WHAT YOU HAVE TO DO
Go to the line containing "(* ===== verification/Precedence.v ===== *)" in the records below and print it and every following line exactly, on through the line containing "Definition OPERATOR_PRECEDENCE_MEMBER : Z", then stop.

RECORDED DATA
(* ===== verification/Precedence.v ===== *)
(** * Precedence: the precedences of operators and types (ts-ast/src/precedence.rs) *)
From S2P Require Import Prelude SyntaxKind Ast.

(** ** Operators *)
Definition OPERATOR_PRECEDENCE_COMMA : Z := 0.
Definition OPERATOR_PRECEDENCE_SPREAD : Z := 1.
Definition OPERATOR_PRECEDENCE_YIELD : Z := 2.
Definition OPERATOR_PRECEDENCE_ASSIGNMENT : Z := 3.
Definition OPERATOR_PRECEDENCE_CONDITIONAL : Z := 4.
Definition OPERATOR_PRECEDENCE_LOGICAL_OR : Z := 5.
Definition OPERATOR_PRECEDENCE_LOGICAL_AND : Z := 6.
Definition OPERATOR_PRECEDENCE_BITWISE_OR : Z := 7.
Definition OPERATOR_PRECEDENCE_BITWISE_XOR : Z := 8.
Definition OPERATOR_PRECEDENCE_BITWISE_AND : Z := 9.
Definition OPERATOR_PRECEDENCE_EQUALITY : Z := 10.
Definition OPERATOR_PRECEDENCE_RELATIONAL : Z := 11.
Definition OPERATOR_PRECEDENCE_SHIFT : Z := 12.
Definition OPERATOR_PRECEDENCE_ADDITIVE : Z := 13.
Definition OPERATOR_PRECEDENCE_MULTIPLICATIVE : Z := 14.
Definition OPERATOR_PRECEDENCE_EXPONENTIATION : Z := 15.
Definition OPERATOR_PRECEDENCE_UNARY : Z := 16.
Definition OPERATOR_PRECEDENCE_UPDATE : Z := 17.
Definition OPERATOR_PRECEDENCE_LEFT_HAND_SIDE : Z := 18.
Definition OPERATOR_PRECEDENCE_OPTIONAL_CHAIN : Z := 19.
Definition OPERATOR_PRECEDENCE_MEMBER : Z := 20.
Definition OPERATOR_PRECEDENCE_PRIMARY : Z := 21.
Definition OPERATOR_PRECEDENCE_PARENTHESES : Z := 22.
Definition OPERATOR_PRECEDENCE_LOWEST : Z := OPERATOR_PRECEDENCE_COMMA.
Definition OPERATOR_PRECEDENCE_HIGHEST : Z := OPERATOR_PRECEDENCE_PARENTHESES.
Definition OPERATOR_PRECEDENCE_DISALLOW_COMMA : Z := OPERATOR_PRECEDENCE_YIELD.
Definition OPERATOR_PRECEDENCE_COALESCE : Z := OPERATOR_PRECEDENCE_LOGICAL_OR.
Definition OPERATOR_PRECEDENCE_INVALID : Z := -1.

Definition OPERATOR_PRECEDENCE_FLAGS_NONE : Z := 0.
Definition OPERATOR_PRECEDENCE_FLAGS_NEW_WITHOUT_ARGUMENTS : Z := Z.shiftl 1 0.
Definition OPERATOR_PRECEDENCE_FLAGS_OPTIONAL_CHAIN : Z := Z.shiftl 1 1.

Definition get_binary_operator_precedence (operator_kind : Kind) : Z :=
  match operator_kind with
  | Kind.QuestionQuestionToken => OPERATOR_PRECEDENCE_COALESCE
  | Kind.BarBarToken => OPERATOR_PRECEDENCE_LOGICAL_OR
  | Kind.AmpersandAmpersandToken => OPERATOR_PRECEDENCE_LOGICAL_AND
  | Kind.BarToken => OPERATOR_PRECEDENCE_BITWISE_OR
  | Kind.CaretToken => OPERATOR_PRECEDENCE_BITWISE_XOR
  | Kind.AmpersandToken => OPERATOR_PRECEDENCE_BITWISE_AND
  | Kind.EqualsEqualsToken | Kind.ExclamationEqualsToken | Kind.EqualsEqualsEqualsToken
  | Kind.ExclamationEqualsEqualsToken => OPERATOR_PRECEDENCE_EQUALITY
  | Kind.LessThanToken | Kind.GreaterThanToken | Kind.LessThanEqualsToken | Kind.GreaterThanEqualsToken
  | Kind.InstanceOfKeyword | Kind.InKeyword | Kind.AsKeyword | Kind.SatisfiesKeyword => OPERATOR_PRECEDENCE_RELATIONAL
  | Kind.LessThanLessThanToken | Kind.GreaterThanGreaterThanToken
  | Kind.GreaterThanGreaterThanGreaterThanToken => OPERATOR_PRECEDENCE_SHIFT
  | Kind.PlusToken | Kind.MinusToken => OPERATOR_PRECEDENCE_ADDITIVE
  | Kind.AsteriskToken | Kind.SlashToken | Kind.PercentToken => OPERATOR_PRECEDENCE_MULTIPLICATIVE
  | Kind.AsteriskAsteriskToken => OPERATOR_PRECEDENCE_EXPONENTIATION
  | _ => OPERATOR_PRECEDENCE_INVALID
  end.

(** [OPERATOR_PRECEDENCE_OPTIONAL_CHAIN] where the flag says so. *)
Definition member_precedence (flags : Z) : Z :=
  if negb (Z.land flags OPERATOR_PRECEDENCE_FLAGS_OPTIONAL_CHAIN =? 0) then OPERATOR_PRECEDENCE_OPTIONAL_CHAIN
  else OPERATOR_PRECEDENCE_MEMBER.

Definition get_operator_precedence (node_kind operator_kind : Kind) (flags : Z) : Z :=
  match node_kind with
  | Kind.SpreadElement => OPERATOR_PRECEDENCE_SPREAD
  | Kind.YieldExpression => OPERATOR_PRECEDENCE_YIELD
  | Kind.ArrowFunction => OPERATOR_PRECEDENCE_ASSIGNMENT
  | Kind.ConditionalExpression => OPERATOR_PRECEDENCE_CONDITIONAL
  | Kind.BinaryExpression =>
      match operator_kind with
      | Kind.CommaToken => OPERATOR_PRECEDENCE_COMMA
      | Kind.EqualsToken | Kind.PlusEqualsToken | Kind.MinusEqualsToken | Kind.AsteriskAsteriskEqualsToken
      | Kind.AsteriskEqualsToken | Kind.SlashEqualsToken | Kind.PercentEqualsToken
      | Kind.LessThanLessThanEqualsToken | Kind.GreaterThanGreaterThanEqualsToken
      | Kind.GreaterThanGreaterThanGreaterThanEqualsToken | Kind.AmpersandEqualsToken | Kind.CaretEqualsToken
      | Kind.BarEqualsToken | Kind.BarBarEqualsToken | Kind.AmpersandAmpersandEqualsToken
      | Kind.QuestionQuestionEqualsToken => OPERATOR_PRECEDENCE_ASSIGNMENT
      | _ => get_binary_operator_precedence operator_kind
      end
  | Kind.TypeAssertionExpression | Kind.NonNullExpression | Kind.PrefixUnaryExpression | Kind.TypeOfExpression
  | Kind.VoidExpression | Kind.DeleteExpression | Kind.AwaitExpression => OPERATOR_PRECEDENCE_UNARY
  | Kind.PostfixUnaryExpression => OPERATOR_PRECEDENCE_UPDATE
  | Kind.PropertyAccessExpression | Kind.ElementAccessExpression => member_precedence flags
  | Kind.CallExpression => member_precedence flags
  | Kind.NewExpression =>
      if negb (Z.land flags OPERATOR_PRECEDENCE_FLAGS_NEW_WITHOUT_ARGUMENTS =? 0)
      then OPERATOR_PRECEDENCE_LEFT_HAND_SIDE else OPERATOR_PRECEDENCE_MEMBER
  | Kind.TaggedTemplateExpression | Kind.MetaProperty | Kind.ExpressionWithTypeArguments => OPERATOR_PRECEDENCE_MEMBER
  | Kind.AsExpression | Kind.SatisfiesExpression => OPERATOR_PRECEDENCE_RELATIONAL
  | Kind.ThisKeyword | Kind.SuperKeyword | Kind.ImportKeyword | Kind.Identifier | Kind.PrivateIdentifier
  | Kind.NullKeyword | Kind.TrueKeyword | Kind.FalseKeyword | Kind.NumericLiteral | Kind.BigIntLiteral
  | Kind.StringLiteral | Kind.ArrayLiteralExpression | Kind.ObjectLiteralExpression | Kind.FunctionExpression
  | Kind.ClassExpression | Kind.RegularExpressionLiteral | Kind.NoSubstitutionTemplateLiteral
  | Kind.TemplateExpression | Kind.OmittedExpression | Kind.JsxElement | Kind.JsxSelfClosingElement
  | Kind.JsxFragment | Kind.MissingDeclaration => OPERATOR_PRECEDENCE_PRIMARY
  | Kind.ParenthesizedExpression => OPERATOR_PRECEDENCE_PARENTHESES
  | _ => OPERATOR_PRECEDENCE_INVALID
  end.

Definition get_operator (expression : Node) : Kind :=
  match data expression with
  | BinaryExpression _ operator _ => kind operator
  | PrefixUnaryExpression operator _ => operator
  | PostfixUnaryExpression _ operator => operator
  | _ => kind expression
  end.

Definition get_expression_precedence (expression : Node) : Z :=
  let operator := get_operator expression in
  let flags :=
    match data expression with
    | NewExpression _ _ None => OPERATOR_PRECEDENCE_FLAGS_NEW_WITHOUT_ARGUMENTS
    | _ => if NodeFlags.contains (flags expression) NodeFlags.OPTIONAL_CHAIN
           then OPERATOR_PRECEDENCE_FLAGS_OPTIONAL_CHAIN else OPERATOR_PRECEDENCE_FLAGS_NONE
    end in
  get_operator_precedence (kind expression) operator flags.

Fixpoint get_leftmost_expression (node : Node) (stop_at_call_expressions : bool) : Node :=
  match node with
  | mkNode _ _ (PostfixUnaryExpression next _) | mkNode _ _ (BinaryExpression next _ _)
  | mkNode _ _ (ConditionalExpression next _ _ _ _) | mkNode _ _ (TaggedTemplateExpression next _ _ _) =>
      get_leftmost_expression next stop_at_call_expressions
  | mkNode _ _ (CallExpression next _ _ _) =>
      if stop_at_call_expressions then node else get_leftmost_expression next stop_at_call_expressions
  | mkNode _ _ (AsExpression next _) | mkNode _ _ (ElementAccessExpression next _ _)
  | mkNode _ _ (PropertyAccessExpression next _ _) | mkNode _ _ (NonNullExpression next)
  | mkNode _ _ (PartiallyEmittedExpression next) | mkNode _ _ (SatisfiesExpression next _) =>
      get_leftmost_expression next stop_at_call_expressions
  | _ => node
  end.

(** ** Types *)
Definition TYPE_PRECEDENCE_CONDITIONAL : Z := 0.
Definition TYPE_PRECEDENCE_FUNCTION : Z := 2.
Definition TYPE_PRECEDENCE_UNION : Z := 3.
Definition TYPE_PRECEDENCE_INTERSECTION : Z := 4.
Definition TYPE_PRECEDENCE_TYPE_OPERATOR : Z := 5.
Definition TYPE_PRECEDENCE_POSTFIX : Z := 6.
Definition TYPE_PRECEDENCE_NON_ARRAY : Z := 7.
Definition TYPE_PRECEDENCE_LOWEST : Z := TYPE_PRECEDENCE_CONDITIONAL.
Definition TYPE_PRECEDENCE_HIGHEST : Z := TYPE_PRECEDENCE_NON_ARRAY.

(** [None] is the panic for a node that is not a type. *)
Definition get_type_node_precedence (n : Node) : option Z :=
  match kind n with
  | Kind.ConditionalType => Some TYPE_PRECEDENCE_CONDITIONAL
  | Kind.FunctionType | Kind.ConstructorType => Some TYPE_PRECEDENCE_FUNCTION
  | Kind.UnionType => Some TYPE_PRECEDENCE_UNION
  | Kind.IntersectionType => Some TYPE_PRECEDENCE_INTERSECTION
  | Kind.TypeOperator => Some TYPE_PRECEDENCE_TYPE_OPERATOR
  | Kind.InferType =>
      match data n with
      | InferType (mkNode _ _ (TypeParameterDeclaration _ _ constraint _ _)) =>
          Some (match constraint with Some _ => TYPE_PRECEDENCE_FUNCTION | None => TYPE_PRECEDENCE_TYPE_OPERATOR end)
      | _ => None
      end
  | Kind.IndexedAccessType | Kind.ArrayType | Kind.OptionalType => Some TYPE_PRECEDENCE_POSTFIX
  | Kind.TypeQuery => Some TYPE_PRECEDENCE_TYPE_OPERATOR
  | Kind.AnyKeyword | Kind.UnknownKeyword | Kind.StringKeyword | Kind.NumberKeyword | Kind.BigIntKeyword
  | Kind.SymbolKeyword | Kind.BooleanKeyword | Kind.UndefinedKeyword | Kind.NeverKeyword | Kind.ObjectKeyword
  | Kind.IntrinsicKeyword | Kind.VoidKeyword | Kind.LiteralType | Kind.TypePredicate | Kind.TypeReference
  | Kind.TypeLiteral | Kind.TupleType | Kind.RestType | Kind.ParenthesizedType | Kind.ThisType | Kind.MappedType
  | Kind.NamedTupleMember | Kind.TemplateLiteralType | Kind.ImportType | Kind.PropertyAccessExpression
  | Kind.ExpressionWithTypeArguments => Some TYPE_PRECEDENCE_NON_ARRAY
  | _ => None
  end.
...
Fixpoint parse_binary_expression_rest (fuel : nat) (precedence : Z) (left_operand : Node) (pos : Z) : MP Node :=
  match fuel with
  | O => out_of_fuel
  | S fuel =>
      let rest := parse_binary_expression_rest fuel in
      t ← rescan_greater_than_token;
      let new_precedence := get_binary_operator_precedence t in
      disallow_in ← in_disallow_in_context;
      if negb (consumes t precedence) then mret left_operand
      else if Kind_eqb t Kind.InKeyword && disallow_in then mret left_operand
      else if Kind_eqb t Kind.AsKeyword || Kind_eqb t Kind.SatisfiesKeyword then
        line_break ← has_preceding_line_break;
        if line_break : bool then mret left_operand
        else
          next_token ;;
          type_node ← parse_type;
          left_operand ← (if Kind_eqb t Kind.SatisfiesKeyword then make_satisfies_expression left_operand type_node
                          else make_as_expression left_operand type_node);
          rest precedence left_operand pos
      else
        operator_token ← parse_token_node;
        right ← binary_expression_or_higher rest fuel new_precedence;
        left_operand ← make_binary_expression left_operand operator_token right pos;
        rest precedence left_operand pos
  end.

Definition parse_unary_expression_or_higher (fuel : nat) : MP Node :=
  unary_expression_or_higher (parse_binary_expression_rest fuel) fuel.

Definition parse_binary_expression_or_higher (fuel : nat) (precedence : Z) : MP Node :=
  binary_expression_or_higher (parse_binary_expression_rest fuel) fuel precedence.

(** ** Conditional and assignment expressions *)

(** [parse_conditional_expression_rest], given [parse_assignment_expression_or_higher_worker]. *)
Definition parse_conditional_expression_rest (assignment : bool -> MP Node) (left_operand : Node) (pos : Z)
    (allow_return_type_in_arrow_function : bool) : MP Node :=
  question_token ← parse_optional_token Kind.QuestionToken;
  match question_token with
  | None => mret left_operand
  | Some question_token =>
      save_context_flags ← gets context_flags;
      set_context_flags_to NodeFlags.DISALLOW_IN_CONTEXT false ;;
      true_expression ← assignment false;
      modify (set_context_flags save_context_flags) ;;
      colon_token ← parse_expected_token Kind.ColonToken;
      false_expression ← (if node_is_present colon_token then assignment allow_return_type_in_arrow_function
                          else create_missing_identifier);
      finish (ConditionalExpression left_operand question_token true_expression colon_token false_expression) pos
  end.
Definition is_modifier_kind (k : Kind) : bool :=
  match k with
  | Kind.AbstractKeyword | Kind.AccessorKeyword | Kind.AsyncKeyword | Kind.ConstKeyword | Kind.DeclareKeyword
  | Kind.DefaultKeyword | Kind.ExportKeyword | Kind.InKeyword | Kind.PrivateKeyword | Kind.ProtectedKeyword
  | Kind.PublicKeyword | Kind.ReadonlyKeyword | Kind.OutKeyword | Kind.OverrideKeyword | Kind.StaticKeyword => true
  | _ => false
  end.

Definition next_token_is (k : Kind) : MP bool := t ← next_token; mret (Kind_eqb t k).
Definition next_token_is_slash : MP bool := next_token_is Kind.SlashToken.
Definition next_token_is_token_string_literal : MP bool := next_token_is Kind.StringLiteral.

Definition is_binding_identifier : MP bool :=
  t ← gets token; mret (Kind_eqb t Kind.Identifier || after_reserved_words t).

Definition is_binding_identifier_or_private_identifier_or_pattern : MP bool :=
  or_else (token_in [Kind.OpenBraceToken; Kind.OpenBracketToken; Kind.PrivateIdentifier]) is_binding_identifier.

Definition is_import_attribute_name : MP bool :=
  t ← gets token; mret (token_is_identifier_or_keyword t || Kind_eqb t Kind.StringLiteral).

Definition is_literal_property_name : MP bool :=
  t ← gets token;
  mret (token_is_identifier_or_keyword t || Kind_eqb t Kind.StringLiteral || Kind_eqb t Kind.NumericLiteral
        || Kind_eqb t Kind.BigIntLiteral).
--
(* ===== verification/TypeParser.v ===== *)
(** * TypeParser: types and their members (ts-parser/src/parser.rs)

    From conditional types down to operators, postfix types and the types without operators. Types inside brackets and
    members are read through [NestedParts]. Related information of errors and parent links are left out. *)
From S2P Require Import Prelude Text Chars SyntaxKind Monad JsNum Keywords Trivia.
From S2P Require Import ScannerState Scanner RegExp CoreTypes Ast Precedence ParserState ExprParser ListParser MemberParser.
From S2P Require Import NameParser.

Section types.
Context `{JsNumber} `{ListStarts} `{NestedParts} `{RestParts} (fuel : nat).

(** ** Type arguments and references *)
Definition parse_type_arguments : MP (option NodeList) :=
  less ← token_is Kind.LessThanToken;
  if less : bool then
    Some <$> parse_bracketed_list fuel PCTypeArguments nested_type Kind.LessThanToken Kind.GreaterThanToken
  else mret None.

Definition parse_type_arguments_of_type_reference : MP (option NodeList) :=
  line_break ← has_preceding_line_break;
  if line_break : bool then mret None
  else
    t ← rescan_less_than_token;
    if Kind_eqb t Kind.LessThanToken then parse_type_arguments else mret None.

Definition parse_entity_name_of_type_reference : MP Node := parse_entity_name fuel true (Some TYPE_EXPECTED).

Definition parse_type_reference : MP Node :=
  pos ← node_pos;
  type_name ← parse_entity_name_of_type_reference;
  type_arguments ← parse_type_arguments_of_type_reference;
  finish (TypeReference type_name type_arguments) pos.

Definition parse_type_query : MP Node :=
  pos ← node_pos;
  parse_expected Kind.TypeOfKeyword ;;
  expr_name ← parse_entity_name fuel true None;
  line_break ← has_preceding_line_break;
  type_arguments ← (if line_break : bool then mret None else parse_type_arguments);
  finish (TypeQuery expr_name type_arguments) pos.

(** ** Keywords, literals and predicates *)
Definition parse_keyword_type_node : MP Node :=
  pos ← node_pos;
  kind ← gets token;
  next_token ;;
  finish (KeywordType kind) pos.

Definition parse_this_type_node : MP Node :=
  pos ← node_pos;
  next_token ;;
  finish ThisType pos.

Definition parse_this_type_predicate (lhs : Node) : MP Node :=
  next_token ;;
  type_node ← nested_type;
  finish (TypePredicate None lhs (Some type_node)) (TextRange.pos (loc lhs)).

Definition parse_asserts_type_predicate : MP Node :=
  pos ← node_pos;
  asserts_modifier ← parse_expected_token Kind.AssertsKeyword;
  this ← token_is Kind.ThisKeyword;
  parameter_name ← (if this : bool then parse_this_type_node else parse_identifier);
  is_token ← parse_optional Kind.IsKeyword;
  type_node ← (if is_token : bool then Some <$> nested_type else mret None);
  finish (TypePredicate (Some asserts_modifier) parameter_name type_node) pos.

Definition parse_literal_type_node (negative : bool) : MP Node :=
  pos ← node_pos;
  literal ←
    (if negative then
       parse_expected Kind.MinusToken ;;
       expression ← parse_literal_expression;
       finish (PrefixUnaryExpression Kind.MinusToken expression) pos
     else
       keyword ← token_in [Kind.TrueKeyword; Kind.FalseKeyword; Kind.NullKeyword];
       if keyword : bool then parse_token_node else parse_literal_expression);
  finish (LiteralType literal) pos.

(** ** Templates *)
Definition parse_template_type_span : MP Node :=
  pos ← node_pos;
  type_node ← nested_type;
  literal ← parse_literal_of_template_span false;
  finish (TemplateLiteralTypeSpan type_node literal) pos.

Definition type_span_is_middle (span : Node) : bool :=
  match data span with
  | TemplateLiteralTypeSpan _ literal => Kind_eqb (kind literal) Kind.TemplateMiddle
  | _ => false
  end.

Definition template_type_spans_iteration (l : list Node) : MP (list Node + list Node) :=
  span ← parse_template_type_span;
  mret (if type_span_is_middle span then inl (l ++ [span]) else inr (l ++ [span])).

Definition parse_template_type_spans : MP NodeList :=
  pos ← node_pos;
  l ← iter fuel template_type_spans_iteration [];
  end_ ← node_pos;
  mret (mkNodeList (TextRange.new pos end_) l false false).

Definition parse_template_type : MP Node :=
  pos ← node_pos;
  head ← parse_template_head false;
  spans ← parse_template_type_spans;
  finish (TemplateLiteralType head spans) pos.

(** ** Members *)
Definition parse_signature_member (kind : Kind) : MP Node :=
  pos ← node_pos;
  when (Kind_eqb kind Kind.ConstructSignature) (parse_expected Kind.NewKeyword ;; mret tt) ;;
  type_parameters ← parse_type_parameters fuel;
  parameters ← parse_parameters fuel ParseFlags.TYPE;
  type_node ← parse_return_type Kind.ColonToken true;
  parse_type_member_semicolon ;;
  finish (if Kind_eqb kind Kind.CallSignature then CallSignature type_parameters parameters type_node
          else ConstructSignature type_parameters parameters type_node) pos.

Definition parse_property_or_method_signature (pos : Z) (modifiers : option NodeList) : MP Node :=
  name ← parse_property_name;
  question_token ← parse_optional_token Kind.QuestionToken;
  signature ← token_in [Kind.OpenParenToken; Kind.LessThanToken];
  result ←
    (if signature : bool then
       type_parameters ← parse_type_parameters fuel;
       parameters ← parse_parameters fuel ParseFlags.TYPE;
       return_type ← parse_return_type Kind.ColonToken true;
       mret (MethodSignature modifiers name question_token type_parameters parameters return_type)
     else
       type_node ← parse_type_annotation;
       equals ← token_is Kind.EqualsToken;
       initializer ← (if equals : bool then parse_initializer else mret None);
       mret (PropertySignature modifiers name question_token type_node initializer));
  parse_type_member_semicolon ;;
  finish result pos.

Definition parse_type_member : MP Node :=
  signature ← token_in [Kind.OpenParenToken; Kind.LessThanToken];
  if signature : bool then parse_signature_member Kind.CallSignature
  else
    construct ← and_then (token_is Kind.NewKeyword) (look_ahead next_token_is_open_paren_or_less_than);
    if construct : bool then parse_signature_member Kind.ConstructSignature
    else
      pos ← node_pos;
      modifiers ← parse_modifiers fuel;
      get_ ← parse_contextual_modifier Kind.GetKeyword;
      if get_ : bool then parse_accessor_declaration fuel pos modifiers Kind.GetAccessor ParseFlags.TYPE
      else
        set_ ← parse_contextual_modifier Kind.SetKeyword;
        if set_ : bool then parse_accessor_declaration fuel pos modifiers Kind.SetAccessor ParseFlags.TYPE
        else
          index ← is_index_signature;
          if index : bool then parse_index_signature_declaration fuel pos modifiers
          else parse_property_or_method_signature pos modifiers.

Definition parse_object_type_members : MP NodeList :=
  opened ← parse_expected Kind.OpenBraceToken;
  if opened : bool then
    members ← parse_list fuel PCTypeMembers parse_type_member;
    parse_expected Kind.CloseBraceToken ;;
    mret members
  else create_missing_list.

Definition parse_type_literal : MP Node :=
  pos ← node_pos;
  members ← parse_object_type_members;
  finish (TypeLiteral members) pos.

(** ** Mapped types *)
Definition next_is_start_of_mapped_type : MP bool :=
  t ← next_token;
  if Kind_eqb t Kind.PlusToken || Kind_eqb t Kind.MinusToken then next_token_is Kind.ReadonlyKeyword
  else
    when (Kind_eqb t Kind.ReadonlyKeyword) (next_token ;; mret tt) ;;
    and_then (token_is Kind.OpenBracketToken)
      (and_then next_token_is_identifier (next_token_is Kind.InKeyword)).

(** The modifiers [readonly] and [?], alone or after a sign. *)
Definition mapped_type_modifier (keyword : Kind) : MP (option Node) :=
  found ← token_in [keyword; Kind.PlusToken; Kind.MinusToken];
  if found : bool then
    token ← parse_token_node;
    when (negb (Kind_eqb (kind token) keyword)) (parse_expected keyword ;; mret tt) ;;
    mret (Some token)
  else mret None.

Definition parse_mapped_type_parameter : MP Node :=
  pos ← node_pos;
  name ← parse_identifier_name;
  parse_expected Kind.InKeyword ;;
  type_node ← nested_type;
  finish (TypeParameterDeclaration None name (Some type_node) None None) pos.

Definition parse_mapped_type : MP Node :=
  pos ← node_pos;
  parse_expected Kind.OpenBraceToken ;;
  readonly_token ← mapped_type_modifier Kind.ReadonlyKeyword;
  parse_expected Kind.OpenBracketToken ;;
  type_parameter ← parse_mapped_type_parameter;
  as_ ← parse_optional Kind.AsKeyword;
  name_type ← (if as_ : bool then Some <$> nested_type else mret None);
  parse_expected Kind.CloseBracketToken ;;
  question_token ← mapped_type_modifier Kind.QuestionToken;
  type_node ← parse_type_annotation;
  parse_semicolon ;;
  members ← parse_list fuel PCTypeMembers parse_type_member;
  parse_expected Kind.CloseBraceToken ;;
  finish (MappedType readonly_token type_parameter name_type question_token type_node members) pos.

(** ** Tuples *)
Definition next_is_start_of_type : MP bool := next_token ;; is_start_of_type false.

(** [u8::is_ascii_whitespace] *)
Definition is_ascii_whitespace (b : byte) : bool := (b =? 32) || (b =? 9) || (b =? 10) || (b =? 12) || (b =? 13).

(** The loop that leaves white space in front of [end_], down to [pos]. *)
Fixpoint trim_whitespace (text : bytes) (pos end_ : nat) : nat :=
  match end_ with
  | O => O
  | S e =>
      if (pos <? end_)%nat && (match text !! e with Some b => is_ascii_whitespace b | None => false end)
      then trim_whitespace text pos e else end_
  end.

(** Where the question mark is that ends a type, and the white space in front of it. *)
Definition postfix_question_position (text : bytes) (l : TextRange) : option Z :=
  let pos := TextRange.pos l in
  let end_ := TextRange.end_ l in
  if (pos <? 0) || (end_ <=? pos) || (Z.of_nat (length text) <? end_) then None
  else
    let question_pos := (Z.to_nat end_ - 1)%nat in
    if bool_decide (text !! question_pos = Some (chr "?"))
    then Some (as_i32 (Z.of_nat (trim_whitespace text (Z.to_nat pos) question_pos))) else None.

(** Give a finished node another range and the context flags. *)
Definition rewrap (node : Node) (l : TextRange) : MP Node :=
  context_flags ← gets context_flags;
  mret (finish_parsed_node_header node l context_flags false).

ANSWER TO THE EXERCISE
(* ===== verification/Precedence.v ===== *)
(** * Precedence: the precedences of operators and types (ts-ast/src/precedence.rs) *)
From S2P Require Import Prelude SyntaxKind Ast.

(** ** Operators *)
Definition OPERATOR_PRECEDENCE_COMMA : Z := 0.
Definition OPERATOR_PRECEDENCE_SPREAD : Z := 1.
Definition OPERATOR_PRECEDENCE_YIELD : Z := 2.
Definition OPERATOR_PRECEDENCE_ASSIGNMENT : Z := 3.
Definition OPERATOR_PRECEDENCE_CONDITIONAL : Z := 4.
Definition OPERATOR_PRECEDENCE_LOGICAL_OR : Z := 5.
Definition OPERATOR_PRECEDENCE_LOGICAL_AND : Z := 6.
Definition OPERATOR_PRECEDENCE_BITWISE_OR : Z := 7.
Definition OPERATOR_PRECEDENCE_BITWISE_XOR : Z := 8.
Definition OPERATOR_PRECEDENCE_BITWISE_AND : Z := 9.
Definition OPERATOR_PRECEDENCE_EQUALITY : Z := 10.
Definition OPERATOR_PRECEDENCE_RELATIONAL : Z := 11.
Definition OPERATOR_PRECEDENCE_SHIFT : Z := 12.
Definition OPERATOR_PRECEDENCE_ADDITIVE : Z := 13.
Definition OPERATOR_PRECEDENCE_MULTIPLICATIVE : Z := 14.
Definition OPERATOR_PRECEDENCE_EXPONENTIATION : Z := 15.
Definition OPERATOR_PRECEDENCE_UNARY : Z := 16.
Definition OPERATOR_PRECEDENCE_UPDATE : Z := 17.
Definition OPERATOR_PRECEDENCE_LEFT_HAND_SIDE : Z := 18.
Definition OPERATOR_PRECEDENCE_OPTIONAL_CHAIN : Z := 19.
Definition OPERATOR_PRECEDENCE_MEMBER : Z := 20.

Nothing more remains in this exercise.